From time to time, we all forget where we left our keys. The responsibilities of life sometimes get so overwhelming that we show up late to work or school on rare occasion as well. Most of us procrastinate to some extent, and the vast majority of us wait until April 14 to do our taxes. Certainly, everyone has blurted out something inappropriate in class or at a meeting at one time or another. Are we all ADHD?
The truth is that the traits of ADHD are, by and large, extreme forms of behaviors that almost all of us exhibit from time to time. Spontaneity is called “impulsivity” when it prevents us from getting along with others, or gets us into trouble. Imagination is called “short attention span” or “distractibility” when we spend so much time in our own world that we do not fulfill what is expected of us as students or workers in the here and now. Energetic people are called “hyperactive” when their behaviors become extreme enough to make others around them uncomfortable, and thus cause disruptions. So, ADHD behaviors are extreme forms of traits that have great utility. However, the parts of the brain responsible for channeling and harnessing the strengths of ADHD people do not function optimally. So while the average person might struggle to remember appointments or the location of personal items, these are daily and constant struggles for a person with ADHD. Genetic and cerebral differences underlie this reality.
Evidence continues to mount that ADHD can be correlated with genetic variants. Yes, variations in DNA seem to underlie the symptoms of ADHD. Many of the gene variants, or polymorphisms, associated with the disorder relate to the operation of norepinephrine and dopamine, two neurotransmitters involved in learning, attention, and memory, among many other important functions. A recent study found that children with ADHD have nearly 50 percent less of a protein that is important for attention and memory. Another study from last month found specific genes that are related to important aspects of the brain’s signaling pathways, in which the above-mentioned neurotransmitters are involved. The science continues to support one very important supposition: ADHD behaviors are associated with distinct and meaningful differences in the brain.

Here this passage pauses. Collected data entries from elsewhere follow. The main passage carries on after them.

(* ===== verification/FsEvents.v ===== *)
(** * File events

    The LSM programs of [recorder.bpf.c] and the file events they send: the
    repeated accesses of a thread that are discarded, the path resolved into a
    per CPU buffer, and the counter that keeps a second program on the same
    CPU from using that buffer. *)
From S2P Require Import Prelude Bpf State Names Keys Report DPath.

(** What is read of the file an event is about: the path, and the inode, super
    block device and super block magic behind its dentry, zero if there is no
    inode yet. *)
Record fs_target := FsTarget {
  ft_path : path; ft_inode : Z; ft_dev : Z; ft_magic : Z
}.

(** What is read of a [struct file]. *)
Record kfile := KFile { f_target : fs_target; f_mode : Z; f_i_mode : Z }.

(** Whether an array map of [max] entries has an entry [i]. *)
Definition array_entry (max i : Z) : bool := (0 <=? i) && (i <? max).

Section fs.
Context {KR : Kernel} (cfg : Rodata) (cur : Task).
(* the memory the path resolution walks, and task->fs->root *)
Context (k : kmem) (root : path).

Definition make_path (dentry : Z) (dir : path) : path := Path (p_mnt dir) dentry.

Definition scratch (w : World) : event_data :=
  default zero_event_data (file_event_scratch w !! cpu cur).
Definition set_scratch (e : event_data) (w : World) : World :=
  {| w with file_event_scratch := <[cpu cur := e]> (file_event_scratch w) |}.
Definition heap_buffer (w : World) : option (list Z) :=
  if array_entry 1 0 then Some (default zero_buffer_heap (buffer_heap_map w !! cpu cur))
  else None.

I could list hundreds of studies, but my purpose is simply to get you to consider the neurobiological and genetic underpinnings of ADHD. It is not a choice. It is not an outgrowth of laziness. It is simply the product of changes in the brain. The good news is that this “different” brain often has unique strengths and aptitudes that, with proper mentoring and guidance, can be used to great effect. We need to first offer ADHD people compassion, and from that place, we have a good shot at helping them. I urge you to approach ADHD first and foremost from a place of understanding.